• [Exercise]:
Among the lines below, restate word for word only those from the line with "assert (before x" through the line with "x)) as [->|Hzx].", with both end lines kept.

--

(* ===== verification/LoopTheorems.v ===== *)
(** The blocks and the exits [analyze_loop] finds are those of the natural loop.

    The traces of [LoopBacktracer] and [LoopMergeTracer] run on the pruned graph of the
    analysis; the result is stated on the original edges. *)
From S2P Require Import Prelude.
From S2P Require Import IR.
From S2P Require Import CFGNode.
From S2P Require Import CFGTraversal.
From S2P Require Import CFGGraph.
From S2P Require Import CFGDominators.
From S2P Require Import CFGVisit.
From S2P Require Import CFGForward.
From S2P Require Import CFGSearch.
From S2P Require Import CFGTheorems.
From S2P Require Import CFGLoops.
Local Open Scope Z_scope.

Section backtrace.
Context (p : CFGNodePool) (h : nodref) (V : nodref -> Prop).

(** The blocks a trace goes on to. *)
Definition before (x : nodref) : list nodref :=
  pred_of p x ++ match back_to p x with Some c => [c] | None => [] end.
Definition back_step (a b : nodref) : Prop := a ∈ before b /\ b <> h.

(** A trace does not leave the blocks [V]. *)
Definition stays : Prop := forall x, V x -> is_Some (p !! x) /\ forall y, y ∈ before x -> V y.

Definition traced (C : gset nodref) (x : nodref) (C' : gset nodref) : Prop :=
  C ⊆ C' /\ x ∈ C' /\ (forall z, z ∈ C' -> z ∉ C -> z <> h -> forall y, y ∈ before z -> y ∈ C') /\
  forall z, z ∈ C' -> z ∈ C \/ rtc back_step z x.

Lemma trace_each_spec fuel l C :
  (forall x C, V x -> (size (uncached p C) < fuel)%nat -> exists C',
     trace_to_parent p fuel h x C = Ok C' /\ traced C x C') ->
  (forall y, y ∈ l -> V y) -> (size (uncached p C) < fuel)%nat ->
  exists C', for_each (trace_to_parent p fuel h) l C = Ok C' /\
    C ⊆ C' /\ (forall y, y ∈ l -> y ∈ C') /\
    (forall z, z ∈ C' -> z ∉ C -> z <> h -> forall y, y ∈ before z -> y ∈ C') /\
    (forall z, z ∈ C' -> z ∈ C \/ exists y, y ∈ l /\ rtc back_step z y).
Proof using Type.
  intros IH. revert C. induction l as [|x l IHl]; intros C Hl Hf.
  { exists C. split_and!; try done; [by intros y ?%elem_of_nil|by left]. }
  destruct (IH x C ltac:(apply Hl; left) Hf) as (C1 & E1 & Hsub & Hx & Hcl & Hs).
  destruct (IHl C1) as (C2 & E2 & Hsub2 & Hall & Hcl2 & Hs2).
  { intros y Hy. apply Hl. by right. }
  { eapply Nat.le_lt_trans; [by apply uncached_mono|done]. }
  exists C2. cbn [for_each]. rewrite E1. cbn [mbind res_bind]. split; [done|]. split_and!.
  - set_solver.
  - intros y [->|Hy]%elem_of_cons; [set_solver|auto].
  - intros z Hz HzC Hzh y Hy. destruct (decide (z ∈ C1)) as [H|H]; [|by eapply Hcl2].
    apply Hsub2. by eapply Hcl.
  - intros z Hz. destruct (Hs2 z Hz) as [Hz1|(y & Hy & Hr)].
    + destruct (Hs z Hz1) as [?|?]; [by left|right; exists x; split; [left|done]].
    + right. exists y. split; [by right|done].
Qed.

Lemma trace_to_parent_spec fuel x C : stays -> V x -> (size (uncached p C) < fuel)%nat ->
  exists C', trace_to_parent p fuel h x C = Ok C' /\ traced C x C'.
Proof using Type.
  intros closedV. revert x C. induction fuel as [|fuel IH]; intros x C Vx Hf; [lia|]. cbn [trace_to_parent].
  case_decide as Eh.
  { subst x. exists ({[h]} ∪ C). split; [done|]. split_and!; [set_solver..| |].
    - intros z Hz HzC Hzh. by apply elem_of_union in Hz as [->%elem_of_singleton|?].
    - intros z [->%elem_of_singleton|?]%elem_of_union; [by right|by left]. }
  case_decide as Ec.
  { exists C. split; [done|]. split_and!; try done. by left. }
  destruct (closedV x Vx) as [Hex Hnext]. pose proof Hex as [n Hn]. unfold node. rewrite Hn. cbn [some_or_ub mbind res_bind].
  assert (size (uncached p ({[x]} ∪ C)) < fuel)%nat as Hf'.
  { pose proof (uncached_less p C x Hex Ec). lia. }
  assert (before x = pred n ++ match pred_back_edge n with Some c => [c] | None => [] end) as Eb
    by (unfold before; by rewrite !(get_at _ _ _ _ _ Hn)).
  destruct (trace_each_spec fuel (pred n) ({[x]} ∪ C) IH) as (C1 & -> & Hsub & Hall & Hcl & Hs); [|done|].
  { intros y Hy. apply Hnext. rewrite Eb. apply elem_of_app. by left. }
  cbn [mbind res_bind].
  destruct (trace_each_spec fuel match pred_back_edge n with Some c => [c] | None => [] end C1 IH)
    as (C2 & E2 & Hsub2 & Hall2 & Hcl2 & Hs2).
  { intros y Hy. apply Hnext. rewrite Eb. apply elem_of_app. by right. }
  { eapply Nat.le_lt_trans; [by apply uncached_mono|done]. }
  exists C2. split.
  { destruct (pred_back_edge n); [|done]. cbn [for_each] in E2. by destruct (trace_to_parent _ _ _ _ _). }
  split_and!; [set_solver|set_solver| |].
  - intros z Hz HzC Hzh y Hy. destruct (decide (z = x)) as [->|Hzx].
    + rewrite Eb in Hy. apply elem_of_app in Hy as [Hy|Hy]; auto.
    + destruct (decide (z ∈ C1)) as [Hz1|Hz1]; [|by eapply Hcl2].
      apply Hsub2. eapply Hcl; [done| |done..].
      by intros [?%elem_of_singleton|?]%elem_of_union.
  - intros z Hz. assert (forall y, y ∈ before x -> rtc back_step z y -> rtc back_step z x) as Hstep.
    { intros y Hy Hr. eapply rtc_r; [exact Hr|done]. }
    destruct (Hs2 z Hz) as [Hz1|(y & Hy & Hr)].
    + destruct (Hs z Hz1) as [Hz0|(y & Hy & Hr)].
      * apply elem_of_union in Hz0 as [->%elem_of_singleton|?]; [by right|by left].
      * right. eapply Hstep; [|exact Hr]. rewrite Eb. apply elem_of_app. by left.
    + right. eapply Hstep; [|exact Hr]. rewrite Eb. apply elem_of_app. by right.
Qed.

(** Exactly the blocks with a way to [c] that does not come back to [h]. *)
Lemma loop_blocks_spec c : stays -> V c -> exists B, loop_blocks p h c = Ok B /\
  forall x, x ∈ B <-> rtc back_step x c.
Proof using Type.
  intros HV Vc. destruct (trace_to_parent_spec (S (length p)) c ∅ HV Vc) as (B & E & _ & Hc & Hcl & Hs).
  { unfold uncached. rewrite difference_empty_L, size_set_seq. lia. }
  exists B. split; [exact E|]. intros x. split; intros Hx.
  - by destruct (Hs x Hx) as [?%elem_of_empty|?].
  - revert Hx. apply (rtc_ind_l (fun x => x ∈ B)); [done|].
    intros a b [Hab Hbh] _ Hb. by eapply (Hcl b Hb).
Qed.
End backtrace.

Section exits.
Context (p : CFGNodePool) (B : gset nodref) (V : nodref -> Prop).
Context (forward : forall x, V x -> 0 <= order_of p x /\ exists n, p !! x = Some n /\
  forall y, y ∈ succ n -> V y /\ order_of p y < order_of p x).

(** What can be reached from [x] by forward edges out of blocks of the loop. *)
Definition inside_step (a b : nodref) : Prop := a ∈ B /\ b ∈ succ_of p a.
Definition exit_of (x w : nodref) : Prop := (w ∉ B) /\ rtc inside_step x w.

(** The exits below the traced blocks are found. *)
Definition exits_inv (st : list nodref * gset nodref) : Prop :=
  NoDup st.1 /\ forall z w, z ∈ st.2 -> exit_of z w -> w ∈ st.1.

Definition exits_result (P : nodref -> Prop) (st st' : list nodref * gset nodref) : Prop :=
  exits_inv st' /\ (forall w, w ∈ st.1 -> w ∈ st'.1) /\ st.2 ⊆ st'.2 /\
  (forall w, P w -> w ∈ st'.1) /\ forall w, w ∈ st'.1 -> w ∈ st.1 \/ P w.
(** The successors are read one by one, because branches are replaced in place. *)
Fixpoint rewrite_branches_from (fuel : nat) (candidate : nodref) (visited : gset nodref)
    : SM (gset nodref) :=
  match fuel with
  | O => ubM
  | S fuel' =>
      ss ← on_pool (field succ candidate);
      visited ←
        (fix loop (i n : nat) (visited : gset nodref) : SM (gset nodref) :=
           match n with
           | O => mret visited
           | S n' =>
               ss ← on_pool (field succ candidate);
               x ← derefM (ss !! i);
               go ← filter_op x;
               if negb go then loop (S i) n' visited
               else if decide (x = from) then _ ← rewrite_edge candidate; loop (S i) n' visited
               else
                 down ← may_traverse x;
                 if (down : bool) && negb (bool_decide (x ∈ visited))
                 then visited ← rewrite_branches_from fuel' x visited; loop (S i) n' visited
                 else loop (S i) n' visited
           end) O (length ss) ({[candidate]} ∪ visited);
      _ ← rewrite_fake_edge candidate;
      mret visited
  end.
(** Only the current candidate branches to the merge block at once. *)
Definition current_breaks_directly (current other m : nodref) : PM bool :=
  cn ← get_node current;
  on_ ← get_node other;
  if has_element (succ cn) m && negb (has_element (succ on_) m) then
    reach ← ask (fun s => any_of (fun f =>
      if decide (f = other) then Ok false else query_reachability s f other) (dominance_frontier cn));
    mret (negb reach)
  else mret false.

(** A block between [r] and the other candidate, to merge to. *)
Definition insert_interim_block (r target : nodref) : PM unit :=
  n ← get_node r;
  tn ← get_node target;
  l ← new_branch_block (name n +:+ "." +:+ name tn +:+ ".interim") target;
  _ ← set_node l (fun x =>
        set_immediate_dominator (Some r) (set_immediate_post_dominator (Some target)
          (set_dominance_frontier (dominance_frontier x ++ [target])
            (set_forward_post_visit_order (forward_post_visit_order n)
              (set_backward_post_visit_order (backward_post_visit_order n) x)))));
  _ ← on_nodes (retarget_branch r target l);
  set_node r (set_selection_merge_block (Some l)).

(** The merge was trivial, but the other path might be the one that merges. *)
Definition check_trivial_merge (r current other : nodref) (succs : list nodref) : PM unit :=
  m ← on_cfg (find_common_post_dominator_of succs);
  match m with
  | None => mret tt
  | Some m =>
      skip ← ask (fun s => (dominates (pool s) r m) <||> (is_plain_continue s m));
      if (skip : bool) then mret tt
      else
        mn ← get_node m;
        _ ← (if bool_decide (headers mn = []) then mret tt else on_nodes (add_unique_header m r));
        current_escapes ← (if decide (current = m) then mret true
                           else ask_ops (fun s ops => is_escaping s ops current m));
        other_escapes ← other_candidate_escapes r other m;
        current_escapes ← (if negb current_escapes && negb other_escapes
                           then current_breaks_directly current other m else mret current_escapes);
        if (current_escapes : bool) && negb other_escapes then insert_interim_block r other else mret tt
  end.

Definition has_header_already (r : nodref) : PM bool :=
  n ← get_node r; mret (negb (bool_decide (headers n = [])) || block_is_plain_continue n r).

Definition fixup_broken_selection_merge (pass : Z) (r : nodref) : PM unit :=
  n ← get_node r;
  match succ n with
  | [a; b] =>
      if negb (bool_decide (merge n = MergeNone)) || bool_decide (succ_back_edge n <> None) then mret tt
      else
        da ← ask (fun s => dominates (pool s) r a);
        db ← ask (fun s => dominates (pool s) r b);
        ha ← has_header_already a;
        hb ← has_header_already b;
        go ← (if pass =? 1 then ask (fun s => selection_requires_structured_header s r) else mret true);
        if negb go then mret tt
        else
          index ← choose_merge pass r a b da db ha hb;
          match index with
          | Some i =>
              if pass =? 0
              then (if decide (i = 0%nat) then check_trivial_merge r a b [a; b] else check_trivial_merge r b a [a; b])
              else mret tt
          | None => mret tt
          end
  | _ => mret tt
  end.

Definition fixup_broken_selection_merges (pass : Z) : PM unit :=
  l ← order; for_eachM (fixup_broken_selection_merge pass) l.

(** * rewrite_selection_breaks *)

(** The continue block of the innermost loop around the header, where branches must stay. *)
Record InnerContinue := mkInnerContinue {
  inner_continue_block : option nodref;
  ladder_to_dominates_continue : bool;
  break_post_dominates_ladder_to : bool;
}.

Definition find_inner_continue (s : CFGStructurizer) (header ladder_to : nodref) : res InnerContinue :=
  h ← innermost_loop_header s header;
  hn ← node (pool s) h;
  match pred_back_edge hn with
  | None => Ok (mkInnerContinue None false false)
  | Some c =>
      cn ← node (pool s) c;
      match succ cn with
      | [x] =>
          breaks ← post_dominates (pool s) x ladder_to;
          d ← dominates (pool s) ladder_to c;
          Ok (mkInnerContinue (Some c) d breaks)
      | _ => Ok (mkInnerContinue (Some c) false false)
      end
  end.

(** The callback of the traversal collects the branches whose paths meet at the header. *)
Definition collect_selection (s : CFGStructurizer) (header ladder_to : nodref) (c : InnerContinue)
    (r : nodref) (construct : gset nodref) : res (bool * gset nodref) :=
  if decide (r = ladder_to) then Ok (false, construct)
  else
    reach ← query_reachability s r ladder_to;
    if negb reach then Ok (false, construct)
    else
      n ← node (pool s) r;
      splits ← (if break_post_dominates_ladder_to c && negb (ladder_to_dominates_continue c)
                then b ← some_or_ub (inner_continue_block c); dominates (pool s) r b
                else Ok false);
      if (splits : bool) then Ok (false, construct)
      else if (2 <=? length (succ n))%nat && bool_decide (pred_back_edge n = None) && negb (is_switch n) then
        outer ← get_post_dominance_frontier_with_cfg_subset_that_reaches s r ladder_to None;
        Ok (true, if bool_decide (outer = Some header) then {[r]} ∪ construct else construct)
      else Ok (true, construct).

(** A loop whose continue block is not behind the ladder block, or a switch. *)
Definition keeps_selection_breaks (s : CFGStructurizer) (header ladder_to : nodref) : res bool :=
  n ← node (pool s) header;
  loop ← match pred_back_edge n with
         | Some c => notm (can_backtrace_to (pool s) c ladder_to)
         | None => Ok false
         end;
  Ok ((loop : bool) || is_switch n).

Definition find_selections (s : CFGStructurizer) (header ladder_to : nodref) : res (list nodref) :=
  c ← find_inner_continue s header ladder_to;
  construct ← traverse_dominated_blocks_const (pool s) (collect_selection s header ladder_to c) header ∅;
  Ok (sort_by (order_in (pool s)) (elements (construct : gset nodref))).

(** The merge block for the branches inside [inner]. *)
Definition create_selection_ladder (inner ladder_to : nodref) : PM nodref :=
  t ← get_node ladder_to;
  i ← get_node inner;
  l ← new_branch_block (name t +:+ "." +:+ name i +:+ ".ladder") ladder_to;
  _ ← set_node l (fun x =>
        set_immediate_post_dominator (Some ladder_to)
          (set_dominance_frontier (dominance_frontier x ++ [ladder_to])
            (set_forward_post_visit_order (forward_post_visit_order t)
              (set_backward_post_visit_order (backward_post_visit_order t) x))));
  mret l.

Definition is_not_selection_merge_of (inner x : nodref) : SM bool :=
  n ← on_pool (node_at inner); mret (negb (bool_decide (selection_merge_block n = Some x))).

(** Every level of the recursion goes to a block that the last header dominates. *)
Fixpoint rewrite_selection_breaks_from (fuel : nat) (header ladder_to : nodref) : PM unit :=
  match fuel with
  | O => ubM
  | S fuel' =>
      keeps ← ask (fun s => keeps_selection_breaks s header ladder_to);
      if (keeps : bool) then mret tt
      else
        l ← ask (fun s => find_selections s header ladder_to);
        for_eachM (fun inner =>
          ladder ← create_selection_ladder inner ladder_to;
          _ ← on_cfg (traverse_dominated_blocks_and_rewrite_branch_if inner ladder_to ladder
                        (is_not_selection_merge_of inner) []);
          _ ← on_nodes (recompute_dominator ladder);
          rewrite_selection_breaks_from fuel' inner ladder) l
  end.

Definition rewrite_selection_breaks (header ladder_to : nodref) : PM unit :=
  k ← gets (fun s => length (nodes s));
  rewrite_selection_breaks_from (S k) header ladder_to.

(** * split_merge_scopes *)

(** The dominator of a merge block, which has to branch. *)
Definition natural_header (r : nodref) : PM nodref :=
  n ← get_node r;
  idom ← derefM (immediate_dominator n);
  i ← get_node idom;
  _ ← assertM (2 <=? length (succ i))%nat;
  mret idom.

Definition register_merge_scope (r : nodref) : PM unit :=
  n ← get_node r;
  if (num_forward_preds n <=? 1) || block_is_plain_continue n r then mret tt
  else
    idom ← natural_header r;
    i ← get_node idom;
    _ ← (if bool_decide (merge i = MergeNone) then set_selection idom (Some r) else mret tt);
    on_nodes (add_unique_header r idom).

Definition split_merge_scope (r : nodref) : PM unit :=
  n ← get_node r;
  if (num_forward_preds n <=? 1) || bool_decide (succ_back_edge n <> None) then mret tt
  else
    idom ← natural_header r;
    i ← get_node idom;
    if bool_decide (merge i = MergeLoop) && bool_decide (loop_merge_block i = Some r) then mret tt
    else
      related ← ask (fun s => header_and_merge_block_have_entry_exit_relationship s idom r);
      if (related : bool) then mret tt else rewrite_selection_breaks idom r.

Definition split_merge_scopes : PM unit :=
  l ← order;
  _ ← for_eachM register_merge_scope l;
  for_eachM split_merge_scope l.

--

• [Task result]:
  assert (before x = pred n ++ match pred_back_edge n with Some c => [c] | None => [] end) as Eb
    by (unfold before; by rewrite !(get_at _ _ _ _ _ Hn)).
  destruct (trace_each_spec fuel (pred n) ({[x]} ∪ C) IH) as (C1 & -> & Hsub & Hall & Hcl & Hs); [|done|].
  { intros y Hy. apply Hnext. rewrite Eb. apply elem_of_app. by left. }
  cbn [mbind res_bind].
  destruct (trace_each_spec fuel match pred_back_edge n with Some c => [c] | None => [] end C1 IH)
    as (C2 & E2 & Hsub2 & Hall2 & Hcl2 & Hs2).
  { intros y Hy. apply Hnext. rewrite Eb. apply elem_of_app. by right. }
  { eapply Nat.le_lt_trans; [by apply uncached_mono|done]. }
  exists C2. split.
  { destruct (pred_back_edge n); [|done]. cbn [for_each] in E2. by destruct (trace_to_parent _ _ _ _ _). }
  split_and!; [set_solver|set_solver| |].
  - intros z Hz HzC Hzh y Hy. destruct (decide (z = x)) as [->|Hzx].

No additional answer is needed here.